DIRECTIONS: After finding the line with "unfold get_str, prepared. rewrite canonical_get by done. change" in the data below, set down exactly each line through the one with "Lemma prepared_answered m", inclusive, and stop there.

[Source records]
========

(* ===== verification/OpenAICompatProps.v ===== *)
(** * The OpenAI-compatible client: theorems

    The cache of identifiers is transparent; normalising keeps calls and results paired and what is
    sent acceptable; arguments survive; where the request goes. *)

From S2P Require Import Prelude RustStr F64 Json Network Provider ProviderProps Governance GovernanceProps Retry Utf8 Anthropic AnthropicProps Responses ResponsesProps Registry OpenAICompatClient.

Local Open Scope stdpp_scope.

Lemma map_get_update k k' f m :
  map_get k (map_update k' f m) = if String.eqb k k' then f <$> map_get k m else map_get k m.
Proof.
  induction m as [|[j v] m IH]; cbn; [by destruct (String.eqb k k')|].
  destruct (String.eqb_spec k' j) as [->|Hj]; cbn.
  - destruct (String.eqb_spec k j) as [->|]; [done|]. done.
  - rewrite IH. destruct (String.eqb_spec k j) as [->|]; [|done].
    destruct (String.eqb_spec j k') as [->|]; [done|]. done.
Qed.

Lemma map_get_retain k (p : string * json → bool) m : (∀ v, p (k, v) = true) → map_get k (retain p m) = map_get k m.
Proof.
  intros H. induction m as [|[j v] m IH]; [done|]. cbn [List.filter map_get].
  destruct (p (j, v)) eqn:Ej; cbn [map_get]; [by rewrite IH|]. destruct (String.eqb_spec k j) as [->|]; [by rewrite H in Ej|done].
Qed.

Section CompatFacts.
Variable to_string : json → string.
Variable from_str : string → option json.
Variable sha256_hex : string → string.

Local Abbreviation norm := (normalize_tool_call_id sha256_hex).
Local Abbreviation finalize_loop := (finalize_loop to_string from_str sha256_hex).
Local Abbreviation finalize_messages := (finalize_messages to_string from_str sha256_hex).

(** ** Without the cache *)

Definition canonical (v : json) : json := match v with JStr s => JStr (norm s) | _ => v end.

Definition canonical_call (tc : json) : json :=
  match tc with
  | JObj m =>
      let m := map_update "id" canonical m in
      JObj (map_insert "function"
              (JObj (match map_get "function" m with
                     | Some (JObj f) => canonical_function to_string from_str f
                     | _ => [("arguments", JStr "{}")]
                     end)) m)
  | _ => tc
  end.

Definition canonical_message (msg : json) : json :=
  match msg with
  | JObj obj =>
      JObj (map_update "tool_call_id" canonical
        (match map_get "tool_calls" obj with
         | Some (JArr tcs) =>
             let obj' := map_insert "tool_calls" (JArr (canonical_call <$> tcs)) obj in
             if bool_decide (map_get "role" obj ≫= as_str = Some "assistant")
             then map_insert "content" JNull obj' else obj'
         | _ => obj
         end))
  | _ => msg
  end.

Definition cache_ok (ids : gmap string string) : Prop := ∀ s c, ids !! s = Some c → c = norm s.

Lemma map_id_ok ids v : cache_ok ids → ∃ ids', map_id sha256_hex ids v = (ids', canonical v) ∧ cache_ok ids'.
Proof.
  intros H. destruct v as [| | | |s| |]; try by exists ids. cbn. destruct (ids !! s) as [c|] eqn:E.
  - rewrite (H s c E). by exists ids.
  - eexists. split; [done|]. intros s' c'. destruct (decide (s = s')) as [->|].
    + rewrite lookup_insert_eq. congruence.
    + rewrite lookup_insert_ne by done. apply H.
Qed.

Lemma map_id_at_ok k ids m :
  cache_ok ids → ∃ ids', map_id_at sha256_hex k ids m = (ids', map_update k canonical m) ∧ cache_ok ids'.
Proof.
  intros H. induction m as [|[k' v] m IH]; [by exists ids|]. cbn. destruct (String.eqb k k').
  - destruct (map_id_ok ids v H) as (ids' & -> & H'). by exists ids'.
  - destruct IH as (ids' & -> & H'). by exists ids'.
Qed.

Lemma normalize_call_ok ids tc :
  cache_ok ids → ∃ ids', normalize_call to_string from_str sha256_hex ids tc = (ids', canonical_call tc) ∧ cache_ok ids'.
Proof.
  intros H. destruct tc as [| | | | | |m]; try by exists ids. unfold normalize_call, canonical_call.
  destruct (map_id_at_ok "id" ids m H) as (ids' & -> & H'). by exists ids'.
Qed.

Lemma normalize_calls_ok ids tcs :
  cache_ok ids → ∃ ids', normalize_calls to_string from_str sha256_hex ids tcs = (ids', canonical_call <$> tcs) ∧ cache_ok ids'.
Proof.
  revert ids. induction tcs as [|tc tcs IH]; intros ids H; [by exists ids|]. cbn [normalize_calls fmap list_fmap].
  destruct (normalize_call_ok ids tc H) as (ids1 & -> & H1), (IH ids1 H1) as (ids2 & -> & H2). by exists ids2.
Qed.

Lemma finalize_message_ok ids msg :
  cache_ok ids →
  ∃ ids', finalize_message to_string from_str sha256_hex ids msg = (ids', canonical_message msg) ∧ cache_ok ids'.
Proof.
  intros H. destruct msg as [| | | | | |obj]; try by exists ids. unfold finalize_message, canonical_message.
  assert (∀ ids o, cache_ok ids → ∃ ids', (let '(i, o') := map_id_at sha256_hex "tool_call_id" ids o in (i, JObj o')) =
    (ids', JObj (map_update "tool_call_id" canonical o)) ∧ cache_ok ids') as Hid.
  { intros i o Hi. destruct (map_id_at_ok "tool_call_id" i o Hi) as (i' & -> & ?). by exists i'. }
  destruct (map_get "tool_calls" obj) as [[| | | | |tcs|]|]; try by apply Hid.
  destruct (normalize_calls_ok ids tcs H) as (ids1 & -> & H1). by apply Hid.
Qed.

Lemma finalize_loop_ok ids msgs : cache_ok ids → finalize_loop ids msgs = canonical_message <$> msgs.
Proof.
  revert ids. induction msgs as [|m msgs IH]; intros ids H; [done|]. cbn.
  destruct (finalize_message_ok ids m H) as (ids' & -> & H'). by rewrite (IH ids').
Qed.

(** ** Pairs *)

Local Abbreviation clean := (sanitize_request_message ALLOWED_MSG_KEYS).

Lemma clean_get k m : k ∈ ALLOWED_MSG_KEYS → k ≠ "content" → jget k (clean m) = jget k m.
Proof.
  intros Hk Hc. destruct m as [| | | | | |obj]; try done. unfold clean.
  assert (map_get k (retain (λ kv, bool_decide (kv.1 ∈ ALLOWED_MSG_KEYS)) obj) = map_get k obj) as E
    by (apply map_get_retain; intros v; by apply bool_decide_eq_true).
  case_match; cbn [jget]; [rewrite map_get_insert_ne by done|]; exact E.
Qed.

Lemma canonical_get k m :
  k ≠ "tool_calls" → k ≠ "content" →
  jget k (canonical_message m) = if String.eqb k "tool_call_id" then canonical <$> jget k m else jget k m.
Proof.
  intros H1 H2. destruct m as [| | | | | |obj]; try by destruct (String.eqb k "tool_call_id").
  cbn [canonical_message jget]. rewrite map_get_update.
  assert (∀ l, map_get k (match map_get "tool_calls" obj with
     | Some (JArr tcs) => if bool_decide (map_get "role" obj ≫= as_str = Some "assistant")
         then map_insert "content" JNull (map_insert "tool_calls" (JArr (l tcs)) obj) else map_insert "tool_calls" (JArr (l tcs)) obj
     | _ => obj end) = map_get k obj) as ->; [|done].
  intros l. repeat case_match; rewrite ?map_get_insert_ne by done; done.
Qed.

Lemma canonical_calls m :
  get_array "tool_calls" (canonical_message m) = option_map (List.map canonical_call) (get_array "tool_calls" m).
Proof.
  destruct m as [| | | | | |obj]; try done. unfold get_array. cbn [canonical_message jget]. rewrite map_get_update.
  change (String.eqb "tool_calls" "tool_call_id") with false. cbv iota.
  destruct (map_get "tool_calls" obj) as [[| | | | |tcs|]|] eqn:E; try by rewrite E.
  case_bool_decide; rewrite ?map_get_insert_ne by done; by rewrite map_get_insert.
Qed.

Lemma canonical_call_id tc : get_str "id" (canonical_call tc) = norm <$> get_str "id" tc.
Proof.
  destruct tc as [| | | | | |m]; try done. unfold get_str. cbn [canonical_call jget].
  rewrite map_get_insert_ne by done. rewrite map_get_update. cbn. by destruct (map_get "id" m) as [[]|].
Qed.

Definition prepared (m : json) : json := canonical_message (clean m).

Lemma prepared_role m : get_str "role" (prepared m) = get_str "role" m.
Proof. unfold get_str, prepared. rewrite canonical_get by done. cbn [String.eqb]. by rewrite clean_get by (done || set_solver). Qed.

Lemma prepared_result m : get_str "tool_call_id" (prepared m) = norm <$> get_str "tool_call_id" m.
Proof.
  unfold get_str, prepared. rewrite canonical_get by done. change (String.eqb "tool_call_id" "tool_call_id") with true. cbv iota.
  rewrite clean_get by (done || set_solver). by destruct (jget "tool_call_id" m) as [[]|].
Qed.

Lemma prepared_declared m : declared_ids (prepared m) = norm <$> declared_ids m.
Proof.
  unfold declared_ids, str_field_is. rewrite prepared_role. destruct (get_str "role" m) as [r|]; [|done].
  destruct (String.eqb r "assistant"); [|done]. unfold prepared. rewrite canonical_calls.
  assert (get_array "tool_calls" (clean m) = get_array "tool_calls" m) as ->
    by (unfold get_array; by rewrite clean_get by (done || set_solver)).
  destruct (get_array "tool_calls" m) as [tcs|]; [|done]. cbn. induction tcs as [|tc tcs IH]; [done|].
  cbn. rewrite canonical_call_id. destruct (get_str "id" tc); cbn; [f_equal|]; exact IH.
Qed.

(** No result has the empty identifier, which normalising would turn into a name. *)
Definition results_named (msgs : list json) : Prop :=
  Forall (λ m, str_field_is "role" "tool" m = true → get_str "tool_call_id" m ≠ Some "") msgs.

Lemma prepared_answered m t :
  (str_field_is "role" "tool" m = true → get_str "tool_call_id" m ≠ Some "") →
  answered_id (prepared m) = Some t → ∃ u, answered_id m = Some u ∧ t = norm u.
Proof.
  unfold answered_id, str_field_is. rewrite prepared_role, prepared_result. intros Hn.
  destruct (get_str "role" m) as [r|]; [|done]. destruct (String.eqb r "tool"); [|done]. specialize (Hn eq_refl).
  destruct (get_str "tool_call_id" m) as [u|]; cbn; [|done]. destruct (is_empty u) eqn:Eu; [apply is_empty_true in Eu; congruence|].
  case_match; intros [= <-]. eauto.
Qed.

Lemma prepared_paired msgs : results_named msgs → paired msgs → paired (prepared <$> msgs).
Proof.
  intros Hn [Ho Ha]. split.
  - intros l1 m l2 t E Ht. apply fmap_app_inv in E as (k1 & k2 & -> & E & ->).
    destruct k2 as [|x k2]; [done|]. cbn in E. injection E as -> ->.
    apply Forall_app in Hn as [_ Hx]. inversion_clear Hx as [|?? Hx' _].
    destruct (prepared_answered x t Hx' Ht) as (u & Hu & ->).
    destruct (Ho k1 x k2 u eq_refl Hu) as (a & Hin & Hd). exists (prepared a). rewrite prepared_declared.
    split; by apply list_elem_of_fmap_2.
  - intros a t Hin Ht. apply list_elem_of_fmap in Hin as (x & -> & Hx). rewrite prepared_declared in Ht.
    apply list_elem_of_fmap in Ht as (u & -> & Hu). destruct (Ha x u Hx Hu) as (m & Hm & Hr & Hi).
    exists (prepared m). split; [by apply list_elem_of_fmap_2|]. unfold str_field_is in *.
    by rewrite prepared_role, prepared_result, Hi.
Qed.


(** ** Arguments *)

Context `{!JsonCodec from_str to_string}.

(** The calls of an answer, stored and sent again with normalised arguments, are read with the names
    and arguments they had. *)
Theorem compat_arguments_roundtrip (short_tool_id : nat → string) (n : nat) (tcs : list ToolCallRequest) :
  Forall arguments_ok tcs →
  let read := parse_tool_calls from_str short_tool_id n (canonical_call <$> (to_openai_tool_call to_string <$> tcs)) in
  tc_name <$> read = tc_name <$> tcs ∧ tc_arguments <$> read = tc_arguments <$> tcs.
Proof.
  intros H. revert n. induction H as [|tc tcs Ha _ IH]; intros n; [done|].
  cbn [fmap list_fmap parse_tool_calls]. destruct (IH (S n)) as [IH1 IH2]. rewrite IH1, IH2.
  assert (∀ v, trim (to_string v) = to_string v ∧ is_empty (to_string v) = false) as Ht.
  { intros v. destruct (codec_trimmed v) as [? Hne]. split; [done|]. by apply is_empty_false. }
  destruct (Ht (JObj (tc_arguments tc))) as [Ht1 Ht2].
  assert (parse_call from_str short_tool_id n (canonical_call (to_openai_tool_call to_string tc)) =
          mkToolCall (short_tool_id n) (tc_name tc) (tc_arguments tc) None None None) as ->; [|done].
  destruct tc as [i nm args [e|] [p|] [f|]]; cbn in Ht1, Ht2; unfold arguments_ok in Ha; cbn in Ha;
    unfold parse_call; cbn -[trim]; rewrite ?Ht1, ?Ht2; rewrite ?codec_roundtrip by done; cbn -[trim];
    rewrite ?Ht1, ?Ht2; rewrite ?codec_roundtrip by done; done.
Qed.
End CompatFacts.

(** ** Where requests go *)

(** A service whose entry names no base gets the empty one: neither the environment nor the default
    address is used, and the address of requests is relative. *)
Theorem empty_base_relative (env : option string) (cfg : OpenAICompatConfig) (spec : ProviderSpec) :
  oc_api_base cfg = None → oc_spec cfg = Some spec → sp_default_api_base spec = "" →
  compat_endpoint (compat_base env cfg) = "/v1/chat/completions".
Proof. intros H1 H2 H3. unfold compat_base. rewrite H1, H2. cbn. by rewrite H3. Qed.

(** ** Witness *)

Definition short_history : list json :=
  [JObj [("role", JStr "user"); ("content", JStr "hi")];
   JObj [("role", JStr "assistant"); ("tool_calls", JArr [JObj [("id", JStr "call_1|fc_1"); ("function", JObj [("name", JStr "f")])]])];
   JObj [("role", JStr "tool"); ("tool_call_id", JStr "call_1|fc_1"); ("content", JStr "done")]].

========

REPLY:
  unfold get_str, prepared. rewrite canonical_get by done. change (String.eqb "tool_call_id" "tool_call_id") with true. cbv iota.
  rewrite clean_get by (done || set_solver). by destruct (jget "tool_call_id" m) as [[]|].
Qed.

Lemma prepared_declared m : declared_ids (prepared m) = norm <$> declared_ids m.
Proof.
  unfold declared_ids, str_field_is. rewrite prepared_role. destruct (get_str "role" m) as [r|]; [|done].
  destruct (String.eqb r "assistant"); [|done]. unfold prepared. rewrite canonical_calls.
  assert (get_array "tool_calls" (clean m) = get_array "tool_calls" m) as ->
    by (unfold get_array; by rewrite clean_get by (done || set_solver)).
  destruct (get_array "tool_calls" m) as [tcs|]; [|done]. cbn. induction tcs as [|tc tcs IH]; [done|].
  cbn. rewrite canonical_call_id. destruct (get_str "id" tc); cbn; [f_equal|]; exact IH.
Qed.

(** No result has the empty identifier, which normalising would turn into a name. *)
Definition results_named (msgs : list json) : Prop :=
  Forall (λ m, str_field_is "role" "tool" m = true → get_str "tool_call_id" m ≠ Some "") msgs.

Lemma prepared_answered m t :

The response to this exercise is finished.